Pre-trained language models such as BERT have performed very well for various NLP tasks like text classification, question answering etc. Given BERT success, industry practitioners are actively experimenting with fine-tuning BERT to build NLP applications for solving their use cases like search recommendation, sentiment analysis, opinion mining etc. As compared to the benchmark datasets, datasets used to build industrial NLP applications are often much more noisy. While BERT has performed exceedingly well for transferring the learnings from one use case to another, it remains unclear how BERT performs when fine tuned on non-canonical text.
In this talk, we systematically dig deeper into BERT architecture and show the effect of noisy text data on final outcome.

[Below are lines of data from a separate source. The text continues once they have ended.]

(* ===== verification/StunFingerprint.v ===== *)
(** FINGERPRINT: src/coturn/src/client/ns_turn_msg.c, adding the attribute
    ([stun_attr_add_fingerprint_str]) and the full check of a received command
    message ([stun_is_command_message_full_check_str]). *)

From stdpp Require Import base option numbers list strings.
From S2P Require Import Prelude IoAddr StunAddr StunDefs StunMsg StunMsgFacts StunCrc.

Definition FINGERPRINT_XOR : Z := 0x5354554e.

(** [ns_crc32(buf,len)]: the loop reads the first [len] bytes. *)
Definition crc_of (buf : list Z) (len : Z) : outcome Z :=
  bs ← rd_bytes buf 0 (u32 len);
  Ret (ns_crc32 bs).

(** The result of [stun_attr_add_str] is ignored, as in the code. *)
Definition stun_attr_add_fingerprint_str (m : mbuf) : outcome (Z * mbuf) :=
  '(_, m) ← stun_attr_add_str m STUN_ATTRIBUTE_FINGERPRINT (Some (zeros 4)) 4;
  crc32 ← crc_of (mdata m) (mlen m - 8);
  b ← wr_bytes (mdata m) (mlen m - 4) (to_be 4 (Z.lxor crc32 FINGERPRINT_XOR));
  Ret (0, MBuf b (mlen m)).

(** The result and the value written to [*fingerprint_present], if any. *)
Definition stun_is_command_message_full_check_str (buf : list Z) (blen : Z)
    (must_check_fingerprint : bool) : outcome (bool * option Z) :=
  c ← stun_is_command_message_str (Some buf) blen;
  if negb c then Ret (false, None) else
  sar ← stun_attr_get_first_by_type_str buf blen STUN_ATTRIBUTE_FINGERPRINT;
  match sar with
  | None =>
      method ← stun_get_method_str (Some buf) blen;
      if method =? STUN_METHOD_BINDING then Ret (true, Some 0)
      else Ret (negb must_check_fingerprint, Some 0)
  | Some _ =>
      l ← stun_attr_get_len buf sar;
      if negb (l =? 4) then Ret (false, None) else
      fingerprint ← stun_attr_get_value buf sar;
      match fingerprint with
      | None => Ret (negb must_check_fingerprint, None)
      | Some fp =>
          let crc32len := fp - 4 in
          crc32 ← crc_of buf crc32len;
          v ← rd32 buf fp;
          let ret := v =? Z.lxor crc32 FINGERPRINT_XOR in
          Ret (ret, if ret then Some 1 else None)
      end
  end.

(** * Properties *)
Lemma crc_of_ret buf n :
  0 <= n <= blen buf -> n < 2 ^ 32 -> crc_of buf n = Ret (ns_crc32 (slice buf 0 n)).
Proof. intros. unfold crc_of. rewrite u32_small by lia. by rewrite rd_bytes_ret by lia. Qed.

(** The value [stun_attr_add_fingerprint_str] computes: the checksum of the
    message before the attribute, with the length field already counting it. *)
Definition fingerprint_of (b : mbuf) : Z :=
  Z.lxor (ns_crc32 (slice (splice (mdata b) 2 (to_be 2 (mlen b + 8 - 20))) 0 (mlen b)))
         FINGERPRINT_XOR.

Lemma fingerprint_of_range b : bytes_ok (mdata b) -> 0 <= fingerprint_of b < 2 ^ 32.
Proof.
  intros B. apply lxor_range; [lia| |done]. apply ns_crc32_range. auto with bytes.
Qed.

Lemma blen_zeros4 : blen (zeros 4) = 4.
Proof. done. Qed.

Lemma add_fingerprint_refines b m :
  mrepr b m -> mlen b + 8 < MAX_STUN_MESSAGE_SIZE -> mlen b + 8 <= blen (mdata b) ->
  exists b', stun_attr_add_fingerprint_str b = Ret (0, b') /\
    mrepr b' (s_add m STUN_ATTRIBUTE_FINGERPRINT (to_be 4 (fingerprint_of b))) /\
    mlen b' = mlen b + 8 /\ blen (mdata b') = blen (mdata b) /\
    slice (mdata b') 0 (mlen b) =
      slice (splice (mdata b) 2 (to_be 2 (mlen b + 8 - 20))) 0 (mlen b).
Proof.
  intros Hm Hmax Hcap. pose proof (repr_len _ _ _ Hm) as HL.
  destruct (add_fill b m STUN_ATTRIBUTE_FINGERPRINT (zeros 4) (to_be 4 (fingerprint_of b)) Hm)
    as (A & Hd & Hpre & R); rewrite ?blen_zeros4; auto with bytes; try lia; try done.
  rewrite blen_zeros4 in A, R, Hpre. replace (mlen b + 4 + 4) with (mlen b + 8) in * by lia.
  set (d := added _ _ _ _) in *.
  eexists. unfold stun_attr_add_fingerprint_str. rewrite A. mstep. cbn [mdata mlen].
  replace (mlen b + 8 - 8) with (mlen b) by lia. unfold MAX_STUN_MESSAGE_SIZE in *.
  rewrite crc_of_ret by lia. mstep. rewrite wr_bytes_ret by buf_side. mstep. rewrite Hpre.
  replace (mlen b + 8 - 4) with (mlen b + 4) by lia.
  split; [done|]. split; [exact R|]. split; [done|]. cbn [mdata].
  split; [by rewrite blen_splice by buf_side|]. rewrite slice_splice_before by buf_side. done.
Qed.

(** The full check of a represented message. *)
Lemma full_check_repr buf len m must a v r :
  repr buf len m -> s_cookie m = STUN_MAGIC_COOKIE ->
  find_attr 20 (s_attrs m) STUN_ATTRIBUTE_FINGERPRINT = Some a ->
  20 <= a -> attrs_at buf a len ((STUN_ATTRIBUTE_FINGERPRINT, v) :: r) -> blen v = 4 ->
  stun_is_command_message_full_check_str buf len must =
  Ret (let ret := be v =? Z.lxor (ns_crc32 (slice buf 0 a)) FINGERPRINT_XOR in
       (ret, if ret then Some 1 else None)).
Proof.
  intros Hm Hc Hf Ha At Lv. unfold stun_is_command_message_full_check_str.
  rewrite (repr_is_command _ _ _ Hm), Hc, Z.eqb_refl. mstep. cbn [negb].
  rewrite (get_first_by_type_refines _ _ _ _ Hm), Hf. mstep.
  rewrite (at_len _ _ _ _ _ _ _ Hm Ha At), Lv. mstep. cbn [Z.eqb negb].
  change (4 =? 4) with true. cbn [negb].
  rewrite (at_value _ _ _ _ _ _ _ Hm Ha At), Lv. mstep. change (4 <? 1) with false. cbn iota.
  pose proof (repr_len _ _ _ Hm). pose proof (repr_len16 _ _ _ Hm).
  destruct (at_bounds _ _ _ _ _ _ _ Hm At) as (? & ? & ?).
  replace (a + 4 - 4) with a by lia. rewrite crc_of_ret by lia. mstep.
  unfold rd32. pose proof (at_value_bytes _ _ _ _ _ _ _ Hm Ha At) as E. rewrite Lv in E.
  rewrite E. done.
Qed.

Lemma is_command_returns buf len :
  bytes_ok buf -> len <= blen buf -> returns (stun_is_command_message_str (Some buf) len).
Proof.
  intros B L. unfold stun_is_command_message_str, STUN_HEADER_LENGTH.
  destruct (len >=? 20) eqn:E; cbn [negb]; bool_arith; [|by exists false].
  rewrite (rd16_ret buf 0) by lia. mstep. if_case; auto with turn.
  rewrite (rd8_ret buf 0) by lia. mstep. if_case; auto with turn.
  rewrite (rd32_ret buf 4) by lia. mstep. if_case; auto with turn.
  rewrite (rd16_ret buf 2) by lia. mstep. if_case; auto with turn.
Qed.

Lemma value_of_len4 buf a :
  stun_attr_get_len buf (Some a) = Ret 4 -> stun_attr_get_value buf (Some a) = Ret (Some (a + 4)).
Proof. unfold stun_attr_get_len, stun_attr_get_value. by intros ->. Qed.

(** A checksum over a prefix of a buffer that differs from another one inside
    a window of at most four bytes of that prefix. *)
Lemma crc_prefix_burst pre x y post n :
  bytes_ok (pre ++ x ++ post) -> bytes_ok y -> length x = length y -> (length x <= 4)%nat -> x <> y ->
  blen pre + blen x <= n -> n <= blen (pre ++ x ++ post) ->
  ns_crc32 (slice (pre ++ x ++ post) 0 n) <> ns_crc32 (slice (pre ++ y ++ post) 0 n).
Proof.
  intros B By L L4 N Hn Hn'. apply Forall_app in B as [Bp B]. apply Forall_app in B as [Bx Bq].
  assert (blen y = blen x) as Ly by (unfold blen; lia).
  assert (forall z, length z = length x ->
            slice (pre ++ z ++ post) 0 n = pre ++ z ++ slice post 0 (n - blen pre - blen x)) as Hs.
  { intros z Lz. unfold slice, blen in *. rewrite !drop_0, !take_app.
    rewrite !firstn_all2 by lia. do 3 f_equal. lia. }
  rewrite !Hs by lia. apply ns_crc32_burst; auto with bytes.
Qed.

(** What [stun_attr_add_fingerprint_str] builds passes the full check. *)
Lemma full_check_after_add b m b' must :
  mrepr b m -> s_cookie m = STUN_MAGIC_COOKIE ->
  lookup_attr (s_attrs m) STUN_ATTRIBUTE_FINGERPRINT = None ->
  mlen b + 8 < MAX_STUN_MESSAGE_SIZE -> mlen b + 8 <= blen (mdata b) ->
  stun_attr_add_fingerprint_str b = Ret (0, b') ->
  stun_is_command_message_full_check_str (mdata b') (mlen b') must = Ret (true, Some 1).
Proof.
  intros Hm Hc Hn Hmax Hcap A0.
  destruct (add_fingerprint_refines b m Hm Hmax Hcap) as (b2 & A & R & Hl & Hd & Hpre).
  rewrite A in A0. injection A0 as ->.
  pose proof (find_attr_last _ _ _ [] (to_be 4 (fingerprint_of b)) Hm Hn) as Hf.
  destruct (find_attr_at _ _ _ _ _ _ (repr_attrs _ _ _ R) Hf) as (v & r & Ev & Ho & Ha).
  cbn [s_attrs s_add] in Ev. rewrite lookup_attr_app, Hn in Ev. simpl in Ev. injection Ev as <-.
  rewrite (full_check_repr _ _ _ must _ _ _ R Hc Hf Ho Ha) by apply blen_to_be.
  rewrite Hpre, be_to_be_small by (apply fingerprint_of_range, (repr_bytes _ _ _ Hm)).
  unfold fingerprint_of. by rewrite Z.eqb_refl.
Qed.

(** * Claims *)

(** FINGERPRINT round trip: adding the fingerprint to a message without
    one succeeds and appends one attribute, and the full check of the result
    accepts it and reports the fingerprint present, whether or not the check
    is mandatory. *)
Theorem fingerprint_roundtrip b m must :
  mrepr b m -> s_cookie m = STUN_MAGIC_COOKIE ->
  lookup_attr (s_attrs m) STUN_ATTRIBUTE_FINGERPRINT = None ->
  mlen b + 8 < MAX_STUN_MESSAGE_SIZE -> mlen b + 8 <= blen (mdata b) ->
  exists b' v, stun_attr_add_fingerprint_str b = Ret (0, b') /\
    mrepr b' (s_add m STUN_ATTRIBUTE_FINGERPRINT v) /\ mlen b' = mlen b + 8 /\
    stun_is_command_message_full_check_str (mdata b') (mlen b') must = Ret (true, Some 1).
Proof.
  intros Hm Hc Hn Hmax Hcap. destruct (add_fingerprint_refines b m Hm Hmax Hcap) as (b' & A & R & Hl & _ & _).
  exists b', (to_be 4 (fingerprint_of b)). split; [done|]. split; [done|]. split; [done|].
  by apply (full_check_after_add b m).
Qed.

Lemma fingerprint_roundtrip_witness :
  exists b' v, stun_attr_add_fingerprint_str ex_mbuf = Ret (0, b') /\
    mrepr b' (s_add ex_smsg STUN_ATTRIBUTE_FINGERPRINT v) /\ mlen b' = 36 /\
    stun_is_command_message_full_check_str (mdata b') (mlen b') true = Ret (true, Some 1).
Proof. apply (fingerprint_roundtrip ex_mbuf ex_smsg true); try done. exact ex_mbuf_repr. Defined.

(** C39. The fingerprint detects transmission errors: when a message with a
    fingerprint is accepted, no message that differs from it only inside a
    window of at most four consecutive bytes before the fingerprint, and whose
    fingerprint is still found at the same place, is accepted. *)
Theorem fingerprint_detects_burst pre x y post len must a :
  let buf := pre ++ x ++ post in
  let buf' := pre ++ y ++ post in
  bytes_ok buf -> bytes_ok y -> length x = length y -> (length x <= 4)%nat -> x <> y ->
  len <= blen buf -> len < 2 ^ 31 -> blen pre + blen x <= a ->
  stun_attr_get_first_by_type_str buf len STUN_ATTRIBUTE_FINGERPRINT = Ret (Some a) ->
  stun_attr_get_first_by_type_str buf' len STUN_ATTRIBUTE_FINGERPRINT = Ret (Some a) ->
  stun_is_command_message_full_check_str buf len must = Ret (true, Some 1) ->
  exists p, stun_is_command_message_full_check_str buf' len must = Ret (false, p).
Proof.
  intros buf buf' B By L L4 N Hlen Hlen31 Ha F F' C.
  assert (blen buf' = blen buf) as Hb.
  { subst buf buf'. unfold blen. rewrite !length_app. lia. }
  assert (bytes_ok buf') as B' by (subst buf buf'; unfold bytes_ok in *; rewrite !Forall_app in *; tauto).
  destruct (search_by_type_safe buf' len STUN_ATTRIBUTE_FINGERPRINT B' ltac:(lia)) as (q & Eq & Hq).
  rewrite F' in Eq. injection Eq as <-. destruct (Hq a eq_refl) as (l' & Ha20 & _ & El' & Hl' & Hle).
  destruct (search_by_type_safe buf len STUN_ATTRIBUTE_FINGERPRINT B ltac:(lia)) as (q & Eq & Hq').
  rewrite F in Eq. injection Eq as <-. destruct (Hq' a eq_refl) as (l & _ & _ & El & Hl & Hle').
  unfold stun_is_command_message_full_check_str in C |- *.
  destruct (stun_is_command_message_str (Some buf) len) as [[]| |]; try discriminate C.
  destruct (is_command_returns buf' len B' ltac:(lia)) as [[] ->]; mstep; [|by exists None].
  revert C. mstep. cbn [negb]. rewrite F, F'. mstep. rewrite El, El'. mstep.
  destruct (l =? 4) eqn:E4; cbn [negb]; [|discriminate].
  destruct (l' =? 4) eqn:E4'; cbn [negb]; [|by exists None]. bool_arith. subst l l'.
  change (pad4 4) with 4 in *. rewrite !(value_of_len4) by done. mstep.
  replace (a + 4 - 4) with a by lia. rewrite !crc_of_ret by lia. mstep.
  rewrite !rd32_ret by lia. mstep.
  assert (slice buf' (a + 4) 4 = slice buf (a + 4) 4) as ->.
  { subst buf buf'. assert (blen y = blen x) by (unfold blen; lia).
    rewrite !slice_app_r by blia. by replace (a + 4 - blen pre - blen y) with (a + 4 - blen pre - blen x) by lia. }
  destruct (_ =? _) eqn:E1; [|discriminate]. intros _. exists None.
  destruct (be (slice buf (a + 4) 4) =? Z.lxor (ns_crc32 (slice buf' 0 a)) FINGERPRINT_XOR) eqn:E2; [|done].
  bool_arith. rewrite E1 in E2. apply lxor_inj_l in E2.
  by destruct (crc_prefix_burst pre x y post a B By L L4 N ltac:(lia) ltac:(subst buf; lia)).
Qed.

(** A binding request with a fingerprint, and one with four bytes of the
    transaction id damaged. *)
Definition ex_fp_pre : list Z := [0; 1; 0; 8; 0x21; 0x12; 0xA4; 0x42].
Definition ex_fp_post : list Z := zeros 8 ++ [0x80; 0x28; 0; 4] ++ to_be 4 3350783575.

Lemma fingerprint_detects_burst_witness :
  exists p, stun_is_command_message_full_check_str (ex_fp_pre ++ [9; 8; 7; 6] ++ ex_fp_post) 28 true
            = Ret (false, p).
Proof.
  apply (fingerprint_detects_burst ex_fp_pre [1; 2; 3; 4] [9; 8; 7; 6] ex_fp_post 28 true 20);
    try (by apply bytes_okb_spec); try done; try (vm_compute; reflexivity); vm_compute; discriminate.
Defined.

(** Without room for the attribute (the message would reach 65507 bytes)
    no fingerprint is appended, yet the operation reports success and the last
    four bytes of the message, which belong to another attribute or to the
    transaction id, are replaced by a checksum. *)
Theorem fingerprint_overwrites_when_full b m :
  mrepr b m -> MAX_STUN_MESSAGE_SIZE <= mlen b + 8 ->
  exists w, length w = 4%nat /\
    stun_attr_add_fingerprint_str b = Ret (0, MBuf (splice (mdata b) (mlen b - 4) w) (mlen b)).
Proof.
  intros Hm Hmax. pose proof (repr_len _ _ _ Hm). pose proof (repr_len16 _ _ _ Hm).
  eexists (to_be 4 (Z.lxor (ns_crc32 (slice (mdata b) 0 (mlen b - 8))) FINGERPRINT_XOR)).
  split; [done|]. unfold stun_attr_add_fingerprint_str.
  pose proof (add_too_long b m STUN_ATTRIBUTE_FINGERPRINT (zeros 4) Hm eq_refl ltac:(change (pad4 (blen (zeros 4))) with 4; lia)) as E.
  rewrite blen_zeros4 in E. rewrite E. mstep.
  rewrite crc_of_ret by lia. mstep. by rewrite wr_bytes_ret by buf_side.
Qed.

(** A message of 65500 bytes. *)
Lemma ex_full_message : exists b m, mrepr b m /\ MAX_STUN_MESSAGE_SIZE <= mlen b + 8.
Proof.
  assert (forall n k, Z.of_nat n = 65536 -> Z.of_nat k = 65476 ->
            exists b m, mrepr b m /\ MAX_STUN_MESSAGE_SIZE <= mlen b + 8) as H.
  { intros n k Hn Hk.
    destruct (init_refines 1 (zeros n) (zeros 12)) as (b0 & _ & R0 & L0 & C0);
      [apply bytes_ok_zeros|rewrite blen_zeros; lia|apply bytes_ok_zeros|done|].
    rewrite blen_zeros, Hn in C0.
    destruct (attr_add_refines b0 _ STUN_ATTRIBUTE_DATA (zeros k) R0) as [_ R];
      rewrite ?L0, ?C0, ?blen_zeros, ?Hk; try done; [apply bytes_ok_zeros|].
    rewrite L0, blen_zeros, Hk in R. eexists _, _. split; [exact R|done]. }
  apply (H (Z.to_nat 65536) (Z.to_nat 65476)); by rewrite Z2Nat.id.
Qed.

Lemma fingerprint_overwrites_when_full_witness :
  exists b m w, mrepr b m /\ MAX_STUN_MESSAGE_SIZE <= mlen b + 8 /\
    stun_attr_add_fingerprint_str b = Ret (0, MBuf (splice (mdata b) (mlen b - 4) w) (mlen b)).
Proof.
  destruct ex_full_message as (b & m & R & L).
  destruct (fingerprint_overwrites_when_full b m R L) as (w & _ & E).
  exists b, m, w. split; [exact R|]. split; [exact L|exact E].
Defined.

We systematically show that when the text data is noisy (spelling mistakes, typos), there is a significant degradation in the performance of BERT. We further analyze the reasons and shortcomings in the existing BERT pipeline that are responsible for this drop in performance.
This work is motivated from the business use case where we are building a dialogue system over WhatsApp to screen candidates for blue collar jobs. Our candidate user base often comes from underprivileged backgrounds, hence most of them are unable to complete college graduation. This coupled with fat finger problem over a mobile keypad leads to a lot of typos and spelling mistakes in the responses received by our dialogue system.
While this work is motivated from our business use case, our findings are applicable across various use cases in industry that deal with non-canonical text - from sentiment classification on twitter data to entity extraction over text collected from discussion forums.